Ces derniers mois, les Etats-Unis ont ajouté plusieurs juges et le procureur de la Cour pénale internationale à la liste des « personnes et ressortissants spécialement désignés » établie par l’Office de contrôle des actifs étrangers (OFAC) chargé de l’application des sanctions internationales américaines dans le domaine financier. Ils ont été rejoints, le 9 juillet, par la rapporteuse spéciale des Nations unies sur les territoires palestiniens occupés, Francesca Albanese.
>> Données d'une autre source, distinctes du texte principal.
(** ** Data *)

Module CpuInfo.
Record CpuInfo : Type := mk {
  name : string; logical_processors : Z; physical_cores : Z; numa_nodes : Z;
  l2_cache_bytes : Z; l3_cache_bytes : Z
}.
End CpuInfo.
Abbreviation CpuInfo := CpuInfo.CpuInfo.

Module MemoryInfo.
Record MemoryInfo : Type := mk { total_bytes : Z; available_bytes : Z }.
End MemoryInfo.
Abbreviation MemoryInfo := MemoryInfo.MemoryInfo.

Module GpuInfo.
Record GpuInfo : Type := mk {
  name : string; present : bool; dedicated_memory_bytes : Z; cuda_capable : bool
}.
End GpuInfo.
Abbreviation GpuInfo := GpuInfo.GpuInfo.

Module NearMemoryHardwareInfo.
Record NearMemoryHardwareInfo : Type := mk {
  physical_pim : bool; physical_cxl_adjacent_compute : bool;
  physical_memory_side_processor : bool; physical_storage_side_compute : bool;
  physical_dpu_compute : bool; synthetic_targets_available : bool
}.
End NearMemoryHardwareInfo.
Abbreviation NearMemoryHardwareInfo := NearMemoryHardwareInfo.NearMemoryHardwareInfo.

Module SystemDiscovery.
Record SystemDiscovery : Type := mk {
  cpu : CpuInfo; memory : MemoryInfo; gpus : list GpuInfo;
  near_memory : NearMemoryHardwareInfo; summary : string
}.
End SystemDiscovery.
Abbreviation SystemDiscovery := SystemDiscovery.SystemDiscovery.

(** ** What the operating system answers *)

Inductive Relationship := RelationProcessorCore | RelationCache | RelationOther.
#[global] Instance Relationship_eq_dec : EqDecision Relationship.
Proof. solve_decision. Defined.

(** What a record of the answer shows: its kind, its size, its [Cache.CacheSize]. *)
Record LogicalInfo := { li_relationship : Relationship; li_size : Z; li_cache_size : Z }.

(** One pair of calls of [GetLogicalProcessorInformationEx]: the length the
    first call asks for, and, when the second succeeds, the length it reports
    and what is seen at each offset. *)
Record LogicalAnswer := { la_length : Z; la_filled : option (Z * (Z → LogicalInfo)) }.

(** [EnumAdapters1] and, on an adapter, [GetDesc1]: the UTF-8 form of the
    description with its terminator (empty when the conversion fails) and the
    dedicated memory. *)
Inductive AdapterAnswer :=
| Adapter (desc : option (list Z * Z)) | NotFound | EnumFailed.

Record SystemAnswers := {
  sa_processors : Z;
  sa_cores : LogicalAnswer; sa_caches : LogicalAnswer;
  sa_highest_numa : option Z;
  sa_memory : option (Z * Z);
  sa_adapters : option (list AdapterAnswer)   (* [None]: no factory *)
}.

(** ** Operations *)

Definition highest_numa_node (a : SystemAnswers) : Z :=
  match sa_highest_numa a with Some highest => u32 (u32 highest + 1) | None => 1 end.

(** [for (DWORD off = 0; off < len;) { body; off += p->Size; }]; [None] when the
    fuel is used up. *)
Fixpoint walk {A} (fuel : nat) (len : Z) (view : Z → LogicalInfo) (body : LogicalInfo → A → A)
    (off : Z) (acc : A) : option A :=
  match fuel with
  | O => None
  | S fuel =>
      if off <? len
      then walk fuel len view body (u32 (off + li_size (view off))) (body (view off) acc)
      else Some acc
  end.

(** The body of [get_cache_bytes]. *)
Definition cache_step (rel : Relationship) (p : LogicalInfo) (bytes : Z) : Z :=
  if bool_decide (li_relationship p = rel) && (bytes <? li_cache_size p)
  then li_cache_size p else bytes.
Definition get_cache_bytes (fuel : nat) (rel : Relationship) (a : LogicalAnswer) : option Z :=
  if la_length a =? 0 then Some 0 else
  match la_filled a with
  | None => Some 0
  | Some (len, view) => walk fuel len view (cache_step rel) 0 0
  end.

(** The count of processor cores; 0 is the value the structure starts with. *)
Definition core_step (p : LogicalInfo) (count : Z) : Z :=
  if bool_decide (li_relationship p = RelationProcessorCore) then u32 (count + 1) else count.
Definition physical_cores (fuel : nat) (a : LogicalAnswer) : option Z :=
  if 0 <? la_length a then
    match la_filled a with
    | None => Some 0
    | Some (len, view) => walk fuel len view core_step 0 0
    end
  else Some 0.

(** [tmp.resize(tmp.find('\0'))]: without a terminator the resize throws. *)
Fixpoint up_to_nul (l : list Z) : option (list Z) :=
  match l with
  | [] => None
  | b :: l => if b =? 0 then Some [] else (b ::.) <$> up_to_nul l
  end.
Definition adapter_name (utf8 : list Z) : option string :=
  match utf8 with [] => Some "" | _ => string_of_bytes <$> up_to_nul utf8 end.

(** The enumeration of adapters; [None] when it throws or is not over yet. *)
Fixpoint enum_adapters (answers : list AdapterAnswer) (gpus : list GpuInfo) : option (list GpuInfo) :=
  match answers with
  | [] => None
  | NotFound :: _ | EnumFailed :: _ => Some gpus
  | Adapter None :: answers => enum_adapters answers gpus
  | Adapter (Some (utf8, dedicated)) :: answers =>
      let? name := adapter_name utf8 otherwise None in
      enum_adapters answers
        (gpus ++ [{| GpuInfo.name := name; GpuInfo.present := true;
                     GpuInfo.dedicated_memory_bytes := dedicated;
                     GpuInfo.cuda_capable := false |}])
  end.

(** [s.find(sub) != npos]. *)
Definition contains_text (sub s : string) : bool :=
  match String.index 0 sub s with Some _ => true | None => false end.

Definition no_near_memory : NearMemoryHardwareInfo :=
  {| NearMemoryHardwareInfo.physical_pim := false;
     NearMemoryHardwareInfo.physical_cxl_adjacent_compute := false;
     NearMemoryHardwareInfo.physical_memory_side_processor := false;
     NearMemoryHardwareInfo.physical_storage_side_compute := false;
     NearMemoryHardwareInfo.physical_dpu_compute := false;
     NearMemoryHardwareInfo.synthetic_targets_available := true |}.

Definition discovery_summary (cpu : CpuInfo) (memory : MemoryInfo) (gpus : list GpuInfo) : string :=
  "CPU=" +:+ to_string_u64 (CpuInfo.logical_processors cpu) +:+ " threads, " +:+
  to_string_u64 (CpuInfo.physical_cores cpu) +:+ " cores, " +:+
  to_string_u64 (CpuInfo.numa_nodes cpu) +:+ " NUMA node(s); memory=" +:+
  to_string_u64 (MemoryInfo.total_bytes memory / (1024 * 1024)) +:+ " MiB; gpus=" +:+
  to_string_u64 (Z.of_nat (length gpus)) +:+
  (match gpus with
   | [g] => if contains_text "RTX" (GpuInfo.name g) then "; RTX CUDA-capable GPU detected" else ""
   | _ => ""
   end) +:+
  "; physical near-memory compute hardware: UNSUPPORTED (none present)".

Definition discover_system (fuel : nat) (a : SystemAnswers) : option SystemDiscovery :=
  let? cores := physical_cores fuel (sa_cores a) otherwise None in
  let? caches := get_cache_bytes fuel RelationCache (sa_caches a) otherwise None in
  let cpu := {| CpuInfo.name := ""; CpuInfo.logical_processors := sa_processors a;
                CpuInfo.physical_cores := cores; CpuInfo.numa_nodes := highest_numa_node a;
                CpuInfo.l2_cache_bytes := caches; CpuInfo.l3_cache_bytes := 0 |} in
  let memory := match sa_memory a with
                | Some (total, avail) =>
                    {| MemoryInfo.total_bytes := total; MemoryInfo.available_bytes := avail |}
                | None => {| MemoryInfo.total_bytes := 0; MemoryInfo.available_bytes := 0 |}
                end in
  let? gpus := (match sa_adapters a with
                | Some answers => enum_adapters answers []
                | None => Some []
                end) otherwise None in
  Some {| SystemDiscovery.cpu := cpu; SystemDiscovery.memory := memory;
          SystemDiscovery.gpus := gpus; SystemDiscovery.near_memory := no_near_memory;
          SystemDiscovery.summary := discovery_summary cpu memory gpus |}.

(** ** The loops over variable-size records *)

(** The records a buffer holds from an offset up to its length, each at the end
    of the one before. *)
Fixpoint laid_out (view : Z → LogicalInfo) (off : Z) (records : list LogicalInfo) (len : Z) : Prop :=
  match records with
  | [] => off = len
  | r :: records => view off = r ∧ 0 < li_size r ∧ laid_out view (off + li_size r) records len
  end.

Lemma laid_out_le view off records len : laid_out view off records len → off <= len.
Proof.
  revert off. induction records as [|r records IH]; intros off; simpl; [lia|].
  intros (_ & Hs & Hl). apply IH in Hl. lia.
Qed.

(** On such a buffer the loop visits every record once, in order, and ends. *)
Lemma walk_visits {A} fuel len view (body : LogicalInfo → A → A) off acc records :
  laid_out view off records len → 0 <= off → len < 4294967296 → (length records < fuel)%nat →
  walk fuel len view body off acc = Some (foldl (fun acc r => body r acc) acc records).
Proof.
  revert fuel off acc. induction records as [|r records IH]; intros fuel off acc; simpl.
  - intros -> Hoff Hlen Hf. destruct fuel; [lia|]. simpl. by rewrite Z.ltb_irrefl.
  - intros (<- & Hs & Hl) Hoff Hlen Hf. pose proof (laid_out_le _ _ _ _ Hl).
    destruct fuel; [lia|]. simpl. rewrite (proj2 (Z.ltb_lt off len)) by lia.
    rewrite u32_small by ranges. apply IH; (done || lia).
Qed.

(** A record of size zero is visited for ever. *)
Lemma walk_stalls {A} fuel len view (body : LogicalInfo → A → A) off acc :
  0 <= off < len → len < 4294967296 → li_size (view off) = 0 →
  walk fuel len view body off acc = None.
Proof.
  intros Ho Hl Hz. revert acc. induction fuel as [|fuel IH]; intros acc; [done|]. simpl.
  rewrite (proj2 (Z.ltb_lt off len)), Hz, Z.add_0_r, u32_small by ranges. apply IH.
Qed.

Lemma core_count records acc :
  0 <= acc → acc + Z.of_nat (length records) < 4294967296 →
  foldl (fun acc r => core_step r acc) acc records =
  acc + Z.of_nat (length (filter (fun r => li_relationship r = RelationProcessorCore) records)).
Proof.
  revert acc. induction records as [|r records IH]; intros acc H0 Hl; simpl in *; [lia|].
  rewrite filter_cons. unfold core_step at 2. case_decide as Hr.
  - rewrite bool_decide_true by done. rewrite u32_small, IH by ranges. simpl. lia.
  - rewrite bool_decide_false by done. apply IH; lia.
Qed.

Lemma cache_max rel records acc :
  foldl (fun acc r => cache_step rel r acc) acc records =
  foldr Z.max acc (li_cache_size <$> filter (fun r => li_relationship r = rel) records).
Proof.
  revert acc. induction records as [|r records IH]; intros acc; [done|]. cbn [foldl].
  rewrite IH, filter_cons. unfold cache_step. case_decide as Hr; [|by rewrite bool_decide_false].
  rewrite bool_decide_true, fmap_cons by done. cbn [foldr andb].
  generalize (li_cache_size <$> filter (fun r => li_relationship r = rel) records) as l. intros l.
  replace (if acc <? li_cache_size r then li_cache_size r else acc)
    with (Z.max (li_cache_size r) acc) by (destruct (Z.ltb_spec acc (li_cache_size r)); lia).
  induction l as [|x l IHl]; cbn [foldr]; lia.
Qed.

Lemma up_to_nul_terminated nm rest :
  Forall (fun b => b ≠ 0) nm → up_to_nul (nm ++ 0 :: rest) = Some nm.
Proof.
  induction 1 as [|b nm Hb Hnm IH]; simpl; [done|].
  by rewrite (proj2 (Z.eqb_neq b 0)), IH.
Qed.

(** An adapter's description as the system gives it: a name, its terminator,
    whatever follows, and the dedicated memory. *)
Definition adapter_answer (d : option (list Z * list Z * Z)) : AdapterAnswer :=
  Adapter ((fun x => (x.1.1 ++ 0 :: x.1.2, x.2)) <$> d).
Definition gpu_of (x : list Z * list Z * Z) : GpuInfo :=
  {| GpuInfo.name := string_of_bytes x.1.1; GpuInfo.present := true;
     GpuInfo.dedicated_memory_bytes := x.2; GpuInfo.cuda_capable := false |}.
Definition named (d : option (list Z * list Z * Z)) : Prop :=
  match d with Some x => Forall (fun b => b ≠ 0) x.1.1 | None => True end.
Les personnes listées voient leurs avoirs aux Etats-Unis gelés, et il est interdit aux ressortissants et sociétés américaines de commercer avec elles. Il ne s’agit pourtant ici ni de criminels ni de fugitifs, mais de professionnels du droit international respectés. Sanctionnés non pour des actes répréhensibles, mais pour avoir exercé leur fonction – d’une manière qui à l’évidence déplaît à Washington.
Ce développement n’est pas seulement un affront diplomatique. C’est un signe alarmant. Un nombre restreint mais croissant de citoyens européens – innocents au regard de toutes les normes juridiques de l’Union européenne (UE) – figure également sur la liste OFAC. Ces derniers ne font l’objet d’aucune enquête dans leur pays. Aucun tribunal ne les a condamnés. Et pourtant, leurs familles et eux sont traités comme des parias. Non seulement aux Etats-Unis, mais – plus grave encore – dans leur propre pays, au sein même de l’UE.
Ces individus sont les morts-vivants de l’Europe : juridiquement vivants, mais effacés économiquement et socialement. Victimes d’une peine de « mort civile ». Leur inscription sur la liste OFAC, souvent pour des raisons opaques ou arbitraires, déclenche une cascade de conséquences bien au-delà des frontières américaines. Car c’est en Europe que les banques ferment leurs comptes ; que les entreprises informatiques coupent l’accès aux e-mails, aux logiciels et aux services cloud ; que les sociétés de livraison refusent de déposer des colis à leur porte. Des familles sont ruinées. Des carrières anéanties.